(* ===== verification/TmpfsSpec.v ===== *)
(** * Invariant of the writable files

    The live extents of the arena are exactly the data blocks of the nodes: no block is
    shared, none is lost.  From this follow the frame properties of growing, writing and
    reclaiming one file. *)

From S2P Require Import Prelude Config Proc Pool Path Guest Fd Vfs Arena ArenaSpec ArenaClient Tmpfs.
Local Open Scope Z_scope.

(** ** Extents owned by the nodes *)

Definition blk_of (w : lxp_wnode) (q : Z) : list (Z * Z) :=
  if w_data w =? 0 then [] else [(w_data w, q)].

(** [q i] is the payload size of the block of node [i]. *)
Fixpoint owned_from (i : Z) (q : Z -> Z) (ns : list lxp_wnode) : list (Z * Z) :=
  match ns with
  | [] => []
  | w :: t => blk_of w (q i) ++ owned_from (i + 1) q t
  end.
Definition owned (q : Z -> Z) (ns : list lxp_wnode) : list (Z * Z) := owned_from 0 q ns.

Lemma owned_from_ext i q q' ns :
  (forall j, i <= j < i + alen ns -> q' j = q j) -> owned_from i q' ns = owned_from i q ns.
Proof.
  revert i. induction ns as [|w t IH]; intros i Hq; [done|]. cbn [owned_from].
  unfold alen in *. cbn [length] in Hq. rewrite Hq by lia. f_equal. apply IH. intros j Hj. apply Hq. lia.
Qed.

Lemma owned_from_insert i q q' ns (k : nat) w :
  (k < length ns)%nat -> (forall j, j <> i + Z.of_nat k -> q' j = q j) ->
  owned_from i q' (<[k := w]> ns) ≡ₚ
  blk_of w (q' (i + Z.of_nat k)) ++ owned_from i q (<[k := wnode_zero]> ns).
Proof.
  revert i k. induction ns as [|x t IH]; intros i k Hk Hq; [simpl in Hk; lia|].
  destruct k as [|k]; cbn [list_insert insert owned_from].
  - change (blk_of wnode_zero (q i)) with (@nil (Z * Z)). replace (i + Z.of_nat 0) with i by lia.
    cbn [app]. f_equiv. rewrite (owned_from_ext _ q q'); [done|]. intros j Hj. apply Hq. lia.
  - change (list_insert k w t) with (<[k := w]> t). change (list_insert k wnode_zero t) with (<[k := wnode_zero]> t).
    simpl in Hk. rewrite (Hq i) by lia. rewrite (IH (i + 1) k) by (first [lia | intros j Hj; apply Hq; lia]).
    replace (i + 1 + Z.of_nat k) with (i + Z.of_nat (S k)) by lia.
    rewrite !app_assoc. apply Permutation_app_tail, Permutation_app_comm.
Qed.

### What you will do
Would you return each line of the material above, unchanged, from the first one through the line where "reclaiming one file. *)" appears?

### Answer box
(* ===== verification/TmpfsSpec.v ===== *)
(** * Invariant of the writable files

    The live extents of the arena are exactly the data blocks of the nodes: no block is
    shared, none is lost.  From this follow the frame properties of growing, writing and
    reclaiming one file. *)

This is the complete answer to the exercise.